Si vous souffrez de calculs biliaires, de récentes avancées chirurgicales mini-invasives offrent un soulagement rapide de la douleur et une reprise d'activité accélérée, selon les standards médicaux actuels.
La vésicule biliaire agit comme un réservoir stockant la bile, un suc digestif produit par le foie, de couleur verdâtre-jaunâtre. Lors de la digestion des graisses, elle libère la bile dans l'intestin grêle. Composée de cholestérol, de sels biliaires, de calcium et de bilirubine (déchet des globules rouges vieillis), la bile peut former des cristaux si un de ces composants s'accumule excessivement. Ces cristaux s'agrègent en calculs biliaires, variant de la taille d'un grain de sable à celle d'une balle de golf.

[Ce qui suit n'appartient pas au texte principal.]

(* ===== verification/PrecompileRun.v ===== *)
(** * Precompiled contracts: one call

    Models what precompiles/common/precompile.go does around a method: reading the
    call data, running the method on the cache context and booking the call.  [Run] of
    the single precompiles differs in the method alone.  The ABI (methods by their
    identifier, encodings of arguments, results and events) and the gas that store
    accesses cost are parameters.  The gas is compared once the method has run; the
    meter of the code may also stop inside it, after a part of its writes. *)

From stdpp Require Import gmap strings list.
From Stdlib Require Import ZArith Lia.
From S2P Require Import Prelude EvmStateDB EvmJournal EvmVM.

Open Scope Z_scope.

(** ** The ABI *)
Inductive AbiValue :=
  | AbiAddress (a : Address) | AbiUint (x : Z) | AbiBool (b : bool) | AbiString (s : string)
  | AbiBytes32 (b : list Byte.byte)
  | AbiUint64 (x : Z)
  | AbiCoins (cs : list (string * Z))
  | AbiPeriods (ps : list (Z * list (string * Z))).   (** lengths and coins of vesting periods *)

Inductive CalledMethod := Receive | Fallback | Function (name : string).
Definition methodName (m : CalledMethod) : string := match m with Function n => n | _ => ""%string end.

Record Abi := mkAbi {
  MethodById : string → result string;
  UnpackInputs : string → string → result (list AbiValue);
  PackOutputs : string → list AbiValue → result string;
  PackLog : string → list AbiValue → result (list Hash * string);   (** topics and data of an event *)
  HasReceive : bool;
  HasFallback : bool;
}.

Definition execReverted : error := Plain "execution reverted".
Definition outOfGas : error := Plain "out of gas".
Definition writeProtection : error := Plain "write protection".
Definition toVMError (e : error) : VMError :=
  if decide (e = execReverted) then ErrExecutionReverted
  else if decide (e = outOfGas) then ErrOutOfGas
  else ErrOther e.

(** A call without a value (DELEGATECALL) has a nil one, which [Sign] dereferences. *)
Definition emptyCallData (abi : Abi) (value : option Z) : result CalledMethod :=
  match value with
  | None => Err (Plain "nil pointer dereference")
  | Some v =>
      if (0 <? v) && HasReceive abi then Ok Receive
      else if HasFallback abi then Ok Fallback
      else Err execReverted
  end.

Definition methodIDCallData (abi : Abi) : result CalledMethod :=
  guard! HasFallback abi else execReverted;
  Ok Fallback.

Definition standardCallData (abi : Abi) (input : string) : result CalledMethod :=
  match MethodById abi (String.substring 0 4 input) with
  | Ok name => Ok (Function name)
  | Err e => if HasFallback abi then Ok Fallback else Err e
  end.

Definition calledMethod (abi : Abi) (value : option Z) (input : string) : result CalledMethod :=
  let n := String.length input in
  if (n =? 0)%nat then emptyCallData abi value
  else if (n <? 4)%nat then methodIDCallData abi
  else standardCallData abi input.

(** The rest of [RunSetup]: the method of the call and its arguments. *)
Definition decodeCall (abi : Abi) (isTransaction : string → bool) (value : option Z) (readOnly : bool) (input : string)
    : result (CalledMethod * list AbiValue) :=
  method ← calledMethod abi value input;
  guard! negb (readOnly && isTransaction (methodName method)) else writeProtection;
  match method with
  | Function name =>
      args ← UnpackInputs abi name (String.substring 4 (String.length input - 4) input); Ok (method, args)
  | _ => Ok (method, [])
  end.

(** ** The run *)
Section run.
Context `{EvmEnv} {C : Type} `{K : StateKeeper C}.
Implicit Types (s : StateDB C).

(** The gas the meter of the context counts between two states. *)
Variable storeGas : StateDB C → StateDB C → Z.

Record Stateful := mkStateful {
  pAddress : Address;
  pAbi : Abi;
  pIsTransaction : string → bool;
  (** the method, with the balance changes it reports for the journal *)
  pHandle : Contract → CalledMethod → list AbiValue → StateDB C → result (string * list balanceChangeEntry) * StateDB C;
}.

(** [AddLog] of an event of the contract. *)
Definition emitEvent (p : Address) (abi : Abi) (name : string) (values : list AbiValue) s : result unit * StateDB C :=
  match PackLog abi name values with
  | Err e => (Err e, s)
  | Ok (topics, data) => (Ok tt, AddLog (mkLog p topics data zeroHash zeroHash 0 0) s)
  end.

(** The output and the gas left. *)
Definition runStateful (p : Stateful) (ct : Contract) (input : string) (readOnly : bool) s
    : result (string * Z) * StateDB C :=
  match RunSetup s with
  | (Err e, s) => (Err e, s)
  | (Ok snapshot, s) =>
      match decodeCall (pAbi p) (pIsTransaction p) (ctValue ct) readOnly input with
      | Err e => (Err e, s)
      | Ok (method, args) =>
          match pHandle p ct method args s with
          | (Err e, s') => (Err e, s')
          | (Ok (bz, es), s') =>
              let cost := storeGas s s' in
              if ctGas ct <? cost then (Err outOfGas, s')
              else
                match AddJournalEntries (pAddress p) es snapshot s' with
                | (Err e, s) => (Err e, s)
                | (Ok _, s) => (Ok (bz, ctGas ct - cost), s)
                end
          end
      end
  end.

(** As the machine calls it. *)
Definition asPrecompile (p : Stateful) (ct : Contract) (input : string) (readOnly : bool) (e : EVM C) : outcome * EVM C :=
  match runStateful p ct input readOnly (evmDB e) with
  | (Ok (bz, gas), s) => ((bz, gas, None), withDB s e)
  | (Err x, s) => ((""%string, ctGas ct, Some (toVMError x)), withDB s e)
  end.
End run.
Arguments mkStateful {C}.
Arguments pAddress {C}.
Arguments pAbi {C}.
Arguments pIsTransaction {C}.
Arguments pHandle {C}.

(** A part of what the context holds. *)
Class Part (C X : Type) := { view : C → X; update : X → C → C }.
Class PartLaws {C X} (P : Part C X) : Prop := {
  view_update x c : view (update x c) = x;
  update_view c : update (view c) c = c;
}.

Definition updateCtx {C X} `{Part C X} (x : X) (s : StateDB C) : StateDB C :=
  set_cache (Some (update x (storeCtx s))) s.

(** ** A call that comes straight from the signer

    As long as no account has been changed in the transaction, nothing of the state
    database is written over what the method does. *)
Section direct.
Context `{EvmEnv} {C : Type} `{K : StateKeeper C}.
Implicit Types (s t : StateDB C) (a : Address).

(** Same contexts, no new dirty accounts, and no account forgotten. *)
Record quiet s t : Prop := {
  q_ctx : ctx t = ctx s;
  q_cache : cacheCtx t = cacheCtx s;
  q_dirties : dirties t = dirties s;
  q_objects a : is_Some (stateObjects s !! a) → is_Some (stateObjects t !! a);
}.

#[export] Instance quiet_preorder : PreOrder quiet.
Proof.
split; [by split|]. intros s t u [A1 A2 A3 A4] [B1 B2 B3 B4]. split; [congruence..|]. intros a Ha. by apply B4, A4.
Qed.

Definition known a s : Prop := is_Some (stateObjects s !! a) ∨ is_Some (GetAccount (ctx s) a).

Lemma quiet_known a s t : quiet s t → known a s → known a t.
Proof. intros [Q1 _ _ Q4] [Hk|Hk]; [left; by apply Q4|right; by rewrite Q1]. Qed.

Lemma quiet_append e s : Dirtied e = None → quiet s (append e s).
Proof. intros He. unfold append. rewrite He. by split. Qed.

Lemma getStateObject_quiet a s : known a s → ∃ o, (getStateObject a s).1 = Some o ∧ quiet s (getStateObject a s).2.
Proof.
unfold known, getStateObject. destruct (stateObjects s !! a) as [o|] eqn:Eo; [by exists o|].
intros [[? ?]|[ac Hac]]; [done|]. rewrite Hac. eexists. split; [reflexivity|]. split; try done.
intros b Hb. cbn. destruct (decide (b = a)) as [->|Hne]; [rewrite Eo in Hb; by destruct Hb|].
by rewrite lookup_insert_ne by (intros E; by apply Hne).
Qed.

Lemma getOrNew_quiet a s : known a s → quiet s (getOrNewStateObject a s).2.
Proof.
intros Hk. destruct (getStateObject_quiet a s Hk) as (o & E1 & E2). unfold getOrNewStateObject.
destruct (getStateObject a s) as [x t]. simpl in *. by subst x.
Qed.

Lemma adjust_zero : AdjustExtraDecimalsBigInt 0 = 0.
Proof. unfold AdjustExtraDecimalsBigInt. by rewrite ?Z.quot_0_l, ?Zdiv_0_l by (unfold ConversionFactor; destruct (_ =? _); lia). Qed.

Lemma Transfer_quiet (e : EVM C) a b : known a (evmDB e) → known b (evmDB e) → quiet (evmDB e) (evmDB (Transfer e a b 0)).
Proof.
intros Ha Hb. unfold Transfer. cbn [evmDB withDB].
assert (Q1 : quiet (evmDB e) (SubBalance a 0 (evmDB e))).
{ unfold SubBalance. pose proof (getOrNew_quiet a _ Ha) as Q. destruct (getOrNewStateObject a _) as [o s].
  unfold objSubBalance. rewrite adjust_zero. exact Q. }
etransitivity; [exact Q1|]. unfold AddBalance. pose proof (getOrNew_quiet b _ (quiet_known _ _ _ Q1 Hb)) as Q.
destruct (getOrNewStateObject b _) as [o s]. unfold objAddBalance. rewrite adjust_zero. exact Q.
Qed.

Lemma RunSetup_fresh s : cacheCtx s = None → dirties s = ∅ → RunSetup s = (Ok (ctx s), set_cache (Some (ctx s)) s).
Proof.
intros Hc Hd. unfold RunSetup, GetCacheContext, MultiStoreSnapshot. rewrite Hc. cbn.
unfold CommitWithCacheCtx, commitWithCtx, sortedDirties. cbn. by rewrite Hd.
Qed.

Lemma AddPrecompileFn_quiet a c s t : known a s → AddPrecompileFn a c s = (Ok tt, t) → quiet s t.
Proof.
intros Hk. unfold AddPrecompileFn. pose proof (getOrNew_quiet a s Hk) as Q.
destruct (getOrNewStateObject a s) as [o s1]. destruct (_ <? _); [done|]. intros [= <-].
etransitivity; [exact Q|]. by split.
Qed.

Lemma Commit_quiet s : dirties s = ∅ → Commit s = (Ok tt, set_ctx (storeCtx s) s).
Proof. intros Hd. unfold Commit, commitWithCtx, sortedDirties, storeCtx. by rewrite Hd. Qed.

(** A method that reports no balance changes and dirties no account. *)
Definition silent (p : Stateful (C := C)) : Prop := ∀ ct m args s bz es s',
  pHandle p ct m args s = (Ok (bz, es), s') → es = [] ∧ ctx s' = ctx s ∧ dirties s' = dirties s ∧ stateObjects s' = stateObjects s.

Variable storeGas : StateDB C → StateDB C → Z.

Lemma runStateful_silent p ct input readOnly s r s' :
  silent p → cacheCtx s = None → dirties s = ∅ → known (pAddress p) s →
  runStateful storeGas p ct input readOnly s = (Ok r, s') →
  ∃ m args s1, decodeCall (pAbi p) (pIsTransaction p) (ctValue ct) readOnly input = Ok (m, args) ∧
    pHandle p ct m args (set_cache (Some (ctx s)) s) = (Ok (r.1, []), s1) ∧ storeCtx s' = storeCtx s1 ∧ ctx s' = ctx s ∧ dirties s' = ∅.
Proof.
intros Hs Hc Hd Hk. unfold runStateful. rewrite (RunSetup_fresh _ Hc Hd).
destruct (decodeCall _ _ _ _ _) as [[m args]|]; [|done]. destruct (pHandle _ _ _ _ _) as [[[bz es]|] s1] eqn:Eh; [|done].
destruct (Hs _ _ _ _ _ _ _ Eh) as (-> & E1 & E2 & E3). destruct (_ <? _); [done|].
unfold AddJournalEntries. cbn [foldl]. destruct (AddPrecompileFn _ _ _) as [[[]|] s2] eqn:Ea; [|done]. intros [= <- <-].
apply AddPrecompileFn_quiet in Ea as [Q1 Q2 Q3 _].
2:{ unfold known. rewrite E1, E3. exact Hk. }
exists m, args, s1. split; [done|]. split; [done|]. unfold storeCtx. rewrite Q1, Q2, Q3, E1, E2. by split_and!.
Qed.

Variables (setup : EVMSetup) (depth : Z) (interpreterRun : Contract → string → bool → EVM C → outcome * EVM C).
Variables (RequiredGas : Address → string → Z) (precompileRun : Address → Contract → string → bool → EVM C → outcome * EVM C).

(** A successful call of the signer without value, the first thing that happens in its
    transaction: what the commit writes is what the method left in its context. *)
Lemma direct_call p origin input gas e ret gas' e' :
  silent p → precompileRun (pAddress p) = asPrecompile storeGas p → GetPrecompileInstance setup (pAddress p) = Ok true →
  cacheCtx (evmDB e) = None → dirties (evmDB e) = ∅ → known (pAddress p) (evmDB e) → known origin (evmDB e) →
  Call setup depth interpreterRun RequiredGas precompileRun origin (pAddress p) input gas 0 e = Ok (ret, gas', None, e') →
  ∃ ct m args s s1, ctCaller ct = origin ∧ ctValue ct = Some 0 ∧
    decodeCall (pAbi p) (pIsTransaction p) (Some 0) false input = Ok (m, args) ∧
    storeCtx s = ctx (evmDB e) ∧ pHandle p ct m args s = (Ok (ret, []), s1) ∧
    Commit (evmDB e') = (Ok tt, set_ctx (storeCtx s1) (evmDB e')).
Proof.
intros Hs Hp Hi Hc Hd Ka Ko. unfold Call, CallHook. destruct (negb _); [done|]. rewrite Hi.
destruct (_ <? depth); [done|]. cbn [Z.eqb negb evmDB precompiles]. rewrite bool_decide_eq_true_2 by set_solver.
set (s0 := AddAddressToAccessList (pAddress p) (evmDB e)).
assert (Q0 : quiet (evmDB e) s0).
{ unfold s0, AddAddressToAccessList. destruct (AddAddress _ _) as [[] al]; [|by split].
  etransitivity; [|by apply quiet_append]. by split. }
cbn [Snapshot]. set (s1 := set_revisions _ _ s0). assert (Q1 : quiet (evmDB e) s1) by (etransitivity; [exact Q0|by split]).
unfold Exist. destruct (getStateObject_quiet _ _ (quiet_known _ _ _ Q1 Ka)) as (o & Eo & Q2).
destruct (getStateObject (pAddress p) s1) as [x s2]. simpl in Eo, Q2. subst x. rewrite bool_decide_eq_true_2 by done. cbn [negb andb].
assert (Q3 : quiet (evmDB e) s2) by (by etransitivity). set (e2 := withDB s2 _).
pose proof (Transfer_quiet e2 origin (pAddress p) (quiet_known _ _ _ Q3 Ko) (quiet_known _ _ _ Q3 Ka)) as Q4.
set (e3 := Transfer e2 _ _ 0) in *. assert (Q : quiet (evmDB e) (evmDB e3)) by (by etransitivity).
unfold runPrecompiledContract. destruct (_ <? RequiredGas _ _).
{ unfold finish. intros (s & _ & [=])%bind_Ok. }
rewrite Hp. unfold asPrecompile. set (ct := mkContract _ _ _ _ _ _ _).
destruct (runStateful storeGas p ct input false (evmDB e3)) as [[[bz g]|] s3] eqn:Er; cbn [finish].
2:{ intros (s & _ & [=])%bind_Ok. }
intros [= <- <- <-]. destruct Q as [Qa Qb Qc Qd].
apply runStateful_silent in Er as (m & args & t & D1 & D2 & D3 & D4 & D5); [|done|congruence|congruence|].
2:{ destruct Ka as [Ka|Ka]; [left; by apply Qd|right; by rewrite Qa]. }
exists ct, m, args, (set_cache (Some (ctx (evmDB e3))) (evmDB e3)), t. split_and!; try done.
cbn [evmDB withDB]. by rewrite Commit_quiet, D3.
Qed.
End direct.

Souvent asymptomatiques, les calculs sont parfois détectés fortuitement lors d'examens comme une radiographie thoracique. Bien que généralement bénins, ils peuvent migrer vers le canal cystique étroit reliant la vésicule à l'intestin, provoquant une douleur intense jusqu'à leur passage. S'ils s'incrustent, ils risquent de causer une cholécystite aiguë, avec infection potentiellement grave de la vésicule ou des voies biliaires, traitée par antibiotiques après extraction du calcul.
Les symptômes incluent une douleur débutant dans le quadrant supérieur droit de l'abdomen, irradiant vers le dos ou l'épaule droite, aggravée par l'inspiration profonde. Les coliques biliaires surviennent par crises après repas gras, avec ballonnements, nausées ou vomissements. Une douleur constante, une sensibilité abdominale, fièvre ou ictère signalent une complication comme une obstruction prolongée.

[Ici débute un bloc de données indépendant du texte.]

(* ===== verification/AtoxPrecompile.v ===== *)
(** * precompiles/atox: claims and queries from the EVM

    Models atox.go and tx.go: the method that converts the caller's ATOX and the three
    that read.  A claim is refused unless the caller is the signer of the transaction;
    a transaction that calls it directly commits exactly what [MsgClaimAtos] does. *)

From stdpp Require Import gmap strings list.
From Stdlib Require Import ZArith Lia.
From S2P Require Import Prelude SdkMath Bank AtoxIndex AtoxKeeper EvmStateDB EvmJournal EvmVM PrecompileRun.

Open Scope Z_scope.

Definition ClaimMethod : string := "claim".
Definition ClaimableMethod : string := "claimable".
Definition BurnOnSettleMethod : string := "burnOnSettle".
Definition GlobalIndexMethod : string := "globalIndex".
Definition EventTypeClaimAtos : string := "ClaimAtos".

Definition ErrCallerNotOrigin : error := Plain "must be called directly by the account".
Definition ErrInvalidNumberOfArgs : error := Plain "invalid number of arguments".
Definition ErrInvalidType : error := Plain "invalid type".
Definition ErrUnknownMethod : error := Plain "unknown method".
Definition ErrNotPayable : error := Plain "precompile is not payable".

Section atox.
Context `{EvmEnv} {C B : Type} {bank : BankOps B} {D : LegacyDecOps} `{K : StateKeeper C}.
Context {part : Part C (B * AtoxStore)}.
Variable k : Keeper.
Variable AccAddress : Address → addr.
Variable abi : Abi.
Variable self : Address.                  (** [AtoxPrecompileAddress] *)
Variable origin : Address.                (** [evm.Origin] *)
Implicit Types (s : StateDB C) (args : list AbiValue).

Definition Claim (ct : Contract) args s : result string * StateDB C :=
  if negb (length args =? 0)%nat then (Err ErrInvalidNumberOfArgs, s)
  else if negb (bool_decide (ctCaller ct = origin)) then (Err ErrCallerNotOrigin, s)
  else
    match PayoutPending k (view (storeCtx s)) (AccAddress origin) 0 with
    | (Err e, w) => (Err e, updateCtx w s)
    | (Ok paid, w) =>
        let s := updateCtx w s in
        if negb (0 <? paid) then (Err ErrNothingToClaim, s)
        else
          match emitEvent self abi EventTypeClaimAtos [AbiAddress origin; AbiUint paid; AbiUint paid] s with
          | (Err e, s) => (Err e, s)
          | (Ok _, s) => (PackOutputs abi ClaimMethod [AbiUint paid], s)
          end
    end.

Definition addressArg args : result addr :=
  guard! (length args =? 1)%nat else ErrInvalidNumberOfArgs;
  match args with
  | AbiAddress a :: _ => Ok (AccAddress a)
  | _ => Err ErrInvalidType
  end.

Definition ClaimableOf args (c : C) : result string :=
  account ← addressArg args;
  let '(pending, unsettled) := Claimable k (view c) account in
  PackOutputs abi ClaimableMethod [AbiUint (pending + unsettled)].

Definition BurnOnSettle args (c : C) : result string :=
  account ← addressArg args;
  PackOutputs abi BurnOnSettleMethod [AbiUint (Claimable k (view c) account).2].

(** A [LegacyDec] is the integer scaled by 10^18. *)
Definition GlobalIndexOf args (c : C) : result string :=
  guard! (length args =? 0)%nat else ErrInvalidNumberOfArgs;
  PackOutputs abi GlobalIndexMethod [AbiUint (GlobalIndex (GetGlobalState (view c).2))].

Definition IsTransaction (name : string) : bool := bool_decide (name = ClaimMethod).

Definition positiveValue (ct : Contract) : bool := match ctValue ct with Some v => 0 <? v | None => false end.

Definition atoxHandle (ct : Contract) (m : CalledMethod) args s : result (string * list balanceChangeEntry) * StateDB C :=
  if positiveValue ct then (Err ErrNotPayable, s)
  else
    let '(r, s) :=
      if bool_decide (methodName m = ClaimMethod) then Claim ct args s
      else if bool_decide (methodName m = ClaimableMethod) then (ClaimableOf args (storeCtx s), s)
      else if bool_decide (methodName m = BurnOnSettleMethod) then (BurnOnSettle args (storeCtx s), s)
      else if bool_decide (methodName m = GlobalIndexMethod) then (GlobalIndexOf args (storeCtx s), s)
      else (Err ErrUnknownMethod, s) in
    (bz ← r; Ok (bz, []), s).

Definition atoxPrecompile : Stateful := mkStateful self abi IsTransaction atoxHandle.

(** ** What a call does *)
Context {partLaws : PartLaws part}.

(** A claim that succeeds is the signer's own. *)
Lemma Claim_ok ct args s bz s' :
  Claim ct args s = (Ok bz, s') →
  args = [] ∧ ctCaller ct = origin ∧ ∃ paid w, 0 < paid ∧
    PayoutPending k (view (storeCtx s)) (AccAddress origin) 0 = (Ok paid, w) ∧
    PackOutputs abi ClaimMethod [AbiUint paid] = Ok bz ∧
    storeCtx s' = update w (storeCtx s) ∧ ctx s' = ctx s ∧ dirties s' = dirties s ∧ stateObjects s' = stateObjects s.
Proof.
unfold Claim. destruct args as [|x args]; [|done]. cbn [length Nat.eqb negb].
case_bool_decide as Ho; [|done]. cbn [negb]. destruct (PayoutPending _ _ _ _) as [[paid|] w] eqn:Ep; [|done].
destruct (0 <? paid) eqn:E; [|done]. boolP. cbn [negb]. unfold emitEvent. destruct (PackLog _ _ _) as [[topics data]|]; [|done].
intros [= Eb <-]. split; [done|]. split; [done|]. exists paid, w. split_and!; try done.
Qed.

Lemma atoxHandle_silent : silent atoxPrecompile.
Proof.
intros ct m args s bz es s'. cbn [pHandle atoxPrecompile]. unfold atoxHandle. destruct (positiveValue ct); [done|].
case_bool_decide.
{ destruct (Claim ct args s) as [[b|] s1] eqn:Ec; [|done]. apply Claim_ok in Ec as (_ & _ & ? & ? & _ & _ & _ & _ & E1 & E2 & E3).
  intros [= <- <- <-]. by split_and!. }
repeat (case_bool_decide; [match goal with |- (mbind _ ?r, _) = _ → _ => destruct r; [|done] end; intros [= <- <- <-]; by split_and!|]).
done.
Qed.

Variable storeGas : StateDB C → StateDB C → Z.
Variables (setup : EVMSetup) (depth : Z) (interpreterRun : Contract → string → bool → EVM C → outcome * EVM C).
Variables (RequiredGas : Address → string → Z) (precompileRun : Address → Contract → string → bool → EVM C → outcome * EVM C).
Hypothesis loaded : precompileRun self = asPrecompile storeGas atoxPrecompile.
Hypothesis active : GetPrecompileInstance setup self = Ok true.

End atox.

Les mécanismes exacts restent partiellement méconnus, mais les profils à risque sont bien établis : femmes, peaux claires, obésité (liée à une hypersécrétion de cholestérol), multiparité, âge supérieur à 40 ans. Les régimes amaigrissants rapides, diabète ou maladies inflammatoires intestinales augmentent également le risque.
En l'absence de symptômes, une surveillance est préconisée, associée à un régime pauvre en graisses et une perte de poids modérée pour atténuer les crises légères. Après passage spontané d'un calcul ou en cas de récidives, la cholécystectomie est souvent recommandée. Pour une cholécystite aiguë (douleur persistante, fièvre), hospitalisation avec antibiotiques et antalgiques IV s'impose, suivie possiblement d'une ablation vésiculaire par laparoscopie.
En cas de douleur abdominale intense, consultez immédiatement un médecin ou les urgences. Le traitement initial repose sur une perfusion IV d'antalgiques (méPéridine/Demerol ou pentazocine/Talwin), antiémétiques, antibiotiques si infection, et réhydratation. À domicile, poursuivez avec analgésiques et rendez-vous pour évaluer la chirurgie.
L'acide ursodésoxycholique (ursodiol/Actigall) dissout certains petits calculs cholestéroliques en 1-2 ans, efficace dans ~10 % des cas. Réservé aux contre-indications chirurgicales, il nécessite souvent un traitement d'entretien (risque de récidive ~50 % à 5 ans).
Prévenir les récidives est essentiel. Adoptez ces mesures validées :
La cholécystectomie (ablation vésiculaire) reste le gold standard. Depuis les années 1990, 90 % sont laparoscopiques : 4 petites incisions, instruments flexibles et caméra. Hospitalisation 1 jour vs. 5 pour l'ouverte ; reprise en 1 semaine. Urgente en cas de complications graves (abcès, perforation).
Pour calcul coincé sans infection, CPRE (cholangiopancréatographie rétrograde endoscopique) : extraction endoscopique via voie digestive haute.
Options non chirurgicales rares : lithotritie extracorporelle par ondes de choc pour petits calculs (récidive 50 %), ou dissolution percutanée par oxyde de méthyle/tert-butyle.